**What the task requires**
Copy out the records that appear below, exactly as each one reads.

**Stored data entries**
********
(* ===== verification/_CoqProject ===== *)
-Q . S2P
Prelude.v
Machine.v
Serial.v
Printf.v
Gic.v
TimerApp.v
Hello.v
Blink.v
Host.v
Loader.v
ArmWrap.v
Bingen.v
NxGpio.v
NxTimer.v
UStr.v
Vsprintf.v
UMem.v
Crc.v
QSort.v
HashTable.v
EnvText.v
EnvSafe.v
EnvVars.v
EnvStore.v
EnvPrint.v
MmcPart.v
Ext4Img.v
Fields.v
MmcBlk.v
MmcInit.v
SdCard.v
Cli.v
MmcCmd.v
SdRecovery.v
CmdShell.v
Recovery.v
CardStack.v
EnvCard.v
NxClock.v
NxTimeBase.v
Lmb.v
BootMem.v
(** [while ( reg & mask ) ;] and [while ( ! (reg & mask) ) ;] *)
Fixpoint poll_while_set (fuel : nat) (a mask : Z) : prog D G unit :=
  match fuel with
  | O => halt NoFuel
  | S n =>
      v <-- rd32 a ;;
      if Z.land v mask =? 0 then ret tt else poll_while_set n a mask
  end.

Fixpoint poll_while_clear (fuel : nat) (a mask : Z) : prog D G unit :=
  match fuel with
  | O => halt NoFuel
  | S n =>
      v <-- rd32 a ;;
      if Z.land v mask =? 0 then poll_while_clear n a mask else ret tt
  end.

(** [for ( i=lo; i<hi; i++ ) body] with the body run in order. *)
Fixpoint each (ks : list Z) (body : Z -> prog D G unit) : prog D G unit :=
  match ks with
  | [] => ret tt
  | i :: r => body i ;;; each r body
  end.

Definition for_each (lo hi : Z) (body : Z -> prog D G unit) : prog D G unit :=
  each (seqZ lo (hi - lo)) body.
End Ops.

(** ** Register blocks

    A block is a C struct of 32-bit words and byte padding: its fields in
    order, with the number of bytes of each.  The address of a field is
    computed from the struct, as the compiler does. *)
Record field := Field { fname : string; fsize : Z }.

Definition words (n : string) (k : Z) : field := Field n (4 * k).
Definition word (n : string) : field := words n 1.

Fixpoint offsetof_from (o : Z) (fs : list field) (n : string) : option Z :=
  match fs with
  | [] => None
  | f :: r => if decide (fname f = n) then Some o else offsetof_from (o + fsize f) r n
  end.

(** Offset of a field; a field the struct does not have gets [-1]. *)
Definition offsetof (fs : list field) (n : string) : Z :=
  default (-1) (offsetof_from 0 fs n).

Fixpoint sizeof (fs : list field) : Z :=
  match fs with
  | [] => 0
  | f :: r => fsize f + sizeof r
  end.

(** Number of words of a field, 0 when absent. *)
Fixpoint countof (fs : list field) (n : string) : Z :=
  match fs with
  | [] => 0
  | f :: r => if decide (fname f = n) then fsize f / 4 else countof r n
  end.

(** ** Plain registers

    [Storage plain]: the registers [plain] selects hold the last word stored in
    them; reading one, or storing into another, does not change it. *)
Class Storage (D : Type) `{Machine D} (plain : Z -> bool) := {
  reg : D -> Z -> Z;
  storage_rd : forall a d v d', plain a = true -> hw_rd a d = (v, d') ->
    v = reg d a /\ forall b, plain b = true -> reg d' b = reg d b;
  storage_wr : forall a v d b, plain a = true -> plain b = true -> is_u32 v ->
    reg (hw_wr a v d) b = if b =? a then v else reg d b;
  storage_word : forall a d, plain a = true -> is_u32 (reg d a);
}.

(** A machine all of whose registers are plain; as in the architecture, only
    bits 3:2 of CurrentEL can be set. *)
Record ram := Ram { cells : gmap Z Z; sysregs : sysreg -> Z }.

#[global] Instance ram_machine : Machine ram := {
  hw_rd a d := (u32 (default 0 (cells d !! a)), d);
  hw_wr a v d := Ram (<[a := v]> (cells d)) (sysregs d);
  hw_mrs r d := (if decide (r = CurrentEL) then Z.land (sysregs d r) 12 else sysregs d r, d);
  hw_msr r v d := Ram (cells d) (fun x => if decide (x = r) then v else sysregs d x) }.

#[global] Instance ram_storage plain : Storage ram plain.
Proof.
  refine {| reg d a := u32 (default 0 (cells d !! a)) |}.
  - intros a d v d' _ Hrd. by injection Hrd as <- <-.
  - intros a v d b _ _ Hv. cbn. destruct (Z.eqb_spec b a) as [->|Hne].
    + rewrite lookup_insert_eq. by apply u32_small.
    + by rewrite lookup_insert_ne by done.
  - intros a d _. apply u32_range.
Defined.

(** ** Traces *)

(** The words a run stored in one register, in order. *)
Definition writes_to (a : Z) (t : list event) : list Z :=
  omap (fun e => match e with EWr b v => if a =? b then Some v else None | _ => None end) t.

(** The stores of a run, in order. *)
Definition stores (t : list event) : list (Z * Z) :=
  omap (fun e => match e with EWr b v => Some (b, v) | _ => None end) t.

(** The bytes a run sent to a port, in order. *)
Definition output_to (p : port) (t : list event) : list Z :=
  flat_map (fun e => match e with
    | EOut q bs => if decide (p = q) then bs else []
    | _ => []
    end) t.

(** ** Reasoning about runs *)

(** [returns m s Q]: the run from [s] returns, and [Q] holds of the result. *)
Definition returns {D G A} (m : prog D G A) (s : st D G)
    (Q : A -> st D G -> list event -> Prop) : Prop :=
  match m s with Ok a s' t => Q a s' t | Stop _ _ _ => False end.
Lemma emit_console cs (s : st D G) :
  enough fuel -> Forall is_u8 cs ->
  returns (emit cs None) s
    (fun o s' t => o = None /\ glb s' = glb s /\ says (crlf cs) t).
Proof.
  intros Hf Hcs. revert s. induction Hcs as [|c cs Hc _ IH]; intros s; cbn [emit].
  - by apply returns_ret.
  - apply returns_bind. unfold printchar. apply returns_bind.
    eapply returns_weaken; [by apply serial_putc_ok|]. cbn beta.
    intros _ s1 t1 [Hg1 Ht1]. apply returns_ret. eapply returns_weaken; [apply IH|].
    cbn beta. intros o s2 t2 (-> & Hg2 & Ht2). split; [done|]. split; [congruence|].
    rewrite app_nil_r. change (c :: cs) with ([c] ++ cs). rewrite crlf_app.
    by apply says_app.
Qed.

Lemma emit_buffer cs b (s : st D G) :
  emit cs (Some b) s = Ok (Some (b ++ map u8 cs)) s [].
Proof.
  revert b. induction cs as [|c cs IH]; intros b; cbn [emit].
  - by rewrite app_nil_r.
  - unfold bind, printchar, ret. rewrite IH. simpl. by rewrite <- app_assoc.
Qed.
End Correct.

(** Running [printf]: the console receives the text and nothing else happens. *)
Section Console.
Context {D G : Type} `{UartReady D}.

Lemma printf_with_ok fuel conv tc fmt args t (s : st D G) :
  conv_agree fuel conv tc -> enough fuel ->
  text tc fmt args = Some t -> Forall is_u8 t ->
  returns (printf_with fuel conv fmt args) s
    (fun n s' tr => n = Z.of_nat (length t) /\ glb s' = glb s /\
       says (crlf t) tr).
Proof.
  intros Hag Hf Ht Hb. unfold text in Ht.
  pose proof (print_loop_sends fuel conv tc _ None _ _ 0 _ Hag Ht) as Hs.
  unfold sends in Hs. unfold printf_with, print. rewrite Hs, !bind_assoc.
  apply returns_bind. eapply returns_weaken; [by eapply emit_console|]. cbn beta.
  intros o s' tr (-> & Hg & Hw). go. cbn [fst snd]. go.
  by rewrite app_nil_r.
Qed.
End Console.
********
**Answer box**
(* ===== verification/_CoqProject ===== *)
-Q . S2P
Prelude.v
Machine.v
Serial.v
Printf.v
Gic.v
TimerApp.v
Hello.v
Blink.v
Host.v
Loader.v
ArmWrap.v
Bingen.v
NxGpio.v
NxTimer.v
UStr.v
Vsprintf.v
UMem.v
Crc.v
QSort.v
HashTable.v
EnvText.v
EnvSafe.v
EnvVars.v
EnvStore.v
EnvPrint.v
MmcPart.v
Ext4Img.v
Fields.v
MmcBlk.v
MmcInit.v
SdCard.v
Cli.v
MmcCmd.v
SdRecovery.v
CmdShell.v
Recovery.v
CardStack.v
EnvCard.v
NxClock.v
NxTimeBase.v
Lmb.v
BootMem.v
(** [while ( reg & mask ) ;] and [while ( ! (reg & mask) ) ;] *)
Fixpoint poll_while_set (fuel : nat) (a mask : Z) : prog D G unit :=
  match fuel with
  | O => halt NoFuel
  | S n =>
      v <-- rd32 a ;;
      if Z.land v mask =? 0 then ret tt else poll_while_set n a mask
  end.

Fixpoint poll_while_clear (fuel : nat) (a mask : Z) : prog D G unit :=
  match fuel with
  | O => halt NoFuel
  | S n =>
      v <-- rd32 a ;;
      if Z.land v mask =? 0 then poll_while_clear n a mask else ret tt
  end.

(** [for ( i=lo; i<hi; i++ ) body] with the body run in order. *)
Fixpoint each (ks : list Z) (body : Z -> prog D G unit) : prog D G unit :=
  match ks with
  | [] => ret tt
  | i :: r => body i ;;; each r body
  end.

Definition for_each (lo hi : Z) (body : Z -> prog D G unit) : prog D G unit :=
  each (seqZ lo (hi - lo)) body.
End Ops.

(** ** Register blocks

    A block is a C struct of 32-bit words and byte padding: its fields in
    order, with the number of bytes of each.  The address of a field is
    computed from the struct, as the compiler does. *)
Record field := Field { fname : string; fsize : Z }.

Definition words (n : string) (k : Z) : field := Field n (4 * k).
Definition word (n : string) : field := words n 1.

Fixpoint offsetof_from (o : Z) (fs : list field) (n : string) : option Z :=
  match fs with
  | [] => None
  | f :: r => if decide (fname f = n) then Some o else offsetof_from (o + fsize f) r n
  end.

(** Offset of a field; a field the struct does not have gets [-1]. *)
Definition offsetof (fs : list field) (n : string) : Z :=
  default (-1) (offsetof_from 0 fs n).

Fixpoint sizeof (fs : list field) : Z :=
  match fs with
  | [] => 0
  | f :: r => fsize f + sizeof r
  end.

(** Number of words of a field, 0 when absent. *)
Fixpoint countof (fs : list field) (n : string) : Z :=
  match fs with
  | [] => 0
  | f :: r => if decide (fname f = n) then fsize f / 4 else countof r n
  end.

(** ** Plain registers

    [Storage plain]: the registers [plain] selects hold the last word stored in
    them; reading one, or storing into another, does not change it. *)
Class Storage (D : Type) `{Machine D} (plain : Z -> bool) := {
  reg : D -> Z -> Z;
  storage_rd : forall a d v d', plain a = true -> hw_rd a d = (v, d') ->
    v = reg d a /\ forall b, plain b = true -> reg d' b = reg d b;
  storage_wr : forall a v d b, plain a = true -> plain b = true -> is_u32 v ->
    reg (hw_wr a v d) b = if b =? a then v else reg d b;
  storage_word : forall a d, plain a = true -> is_u32 (reg d a);
}.

(** A machine all of whose registers are plain; as in the architecture, only
    bits 3:2 of CurrentEL can be set. *)
Record ram := Ram { cells : gmap Z Z; sysregs : sysreg -> Z }.

#[global] Instance ram_machine : Machine ram := {
  hw_rd a d := (u32 (default 0 (cells d !! a)), d);
  hw_wr a v d := Ram (<[a := v]> (cells d)) (sysregs d);
  hw_mrs r d := (if decide (r = CurrentEL) then Z.land (sysregs d r) 12 else sysregs d r, d);
  hw_msr r v d := Ram (cells d) (fun x => if decide (x = r) then v else sysregs d x) }.

#[global] Instance ram_storage plain : Storage ram plain.
Proof.
  refine {| reg d a := u32 (default 0 (cells d !! a)) |}.
  - intros a d v d' _ Hrd. by injection Hrd as <- <-.
  - intros a v d b _ _ Hv. cbn. destruct (Z.eqb_spec b a) as [->|Hne].
    + rewrite lookup_insert_eq. by apply u32_small.
    + by rewrite lookup_insert_ne by done.
  - intros a d _. apply u32_range.
Defined.

(** ** Traces *)

(** The words a run stored in one register, in order. *)
Definition writes_to (a : Z) (t : list event) : list Z :=
  omap (fun e => match e with EWr b v => if a =? b then Some v else None | _ => None end) t.

(** The stores of a run, in order. *)
Definition stores (t : list event) : list (Z * Z) :=
  omap (fun e => match e with EWr b v => Some (b, v) | _ => None end) t.

(** The bytes a run sent to a port, in order. *)
Definition output_to (p : port) (t : list event) : list Z :=
  flat_map (fun e => match e with
    | EOut q bs => if decide (p = q) then bs else []
    | _ => []
    end) t.

(** ** Reasoning about runs *)

(** [returns m s Q]: the run from [s] returns, and [Q] holds of the result. *)
Definition returns {D G A} (m : prog D G A) (s : st D G)
    (Q : A -> st D G -> list event -> Prop) : Prop :=
  match m s with Ok a s' t => Q a s' t | Stop _ _ _ => False end.
Lemma emit_console cs (s : st D G) :
  enough fuel -> Forall is_u8 cs ->
  returns (emit cs None) s
    (fun o s' t => o = None /\ glb s' = glb s /\ says (crlf cs) t).
Proof.
  intros Hf Hcs. revert s. induction Hcs as [|c cs Hc _ IH]; intros s; cbn [emit].
  - by apply returns_ret.
  - apply returns_bind. unfold printchar. apply returns_bind.
    eapply returns_weaken; [by apply serial_putc_ok|]. cbn beta.
    intros _ s1 t1 [Hg1 Ht1]. apply returns_ret. eapply returns_weaken; [apply IH|].
    cbn beta. intros o s2 t2 (-> & Hg2 & Ht2). split; [done|]. split; [congruence|].
    rewrite app_nil_r. change (c :: cs) with ([c] ++ cs). rewrite crlf_app.
    by apply says_app.
Qed.

Lemma emit_buffer cs b (s : st D G) :
  emit cs (Some b) s = Ok (Some (b ++ map u8 cs)) s [].
Proof.
  revert b. induction cs as [|c cs IH]; intros b; cbn [emit].
  - by rewrite app_nil_r.
  - unfold bind, printchar, ret. rewrite IH. simpl. by rewrite <- app_assoc.
Qed.
End Correct.

(** Running [printf]: the console receives the text and nothing else happens. *)
Section Console.
Context {D G : Type} `{UartReady D}.

Lemma printf_with_ok fuel conv tc fmt args t (s : st D G) :
  conv_agree fuel conv tc -> enough fuel ->
  text tc fmt args = Some t -> Forall is_u8 t ->
  returns (printf_with fuel conv fmt args) s
    (fun n s' tr => n = Z.of_nat (length t) /\ glb s' = glb s /\
       says (crlf t) tr).
Proof.
  intros Hag Hf Ht Hb. unfold text in Ht.
  pose proof (print_loop_sends fuel conv tc _ None _ _ 0 _ Hag Ht) as Hs.
  unfold sends in Hs. unfold printf_with, print. rewrite Hs, !bind_assoc.
  apply returns_bind. eapply returns_weaken; [by eapply emit_console|]. cbn beta.
  intros o s' tr (-> & Hg & Hw). go. cbn [fst snd]. go.
  by rewrite app_nil_r.
Qed.
End Console.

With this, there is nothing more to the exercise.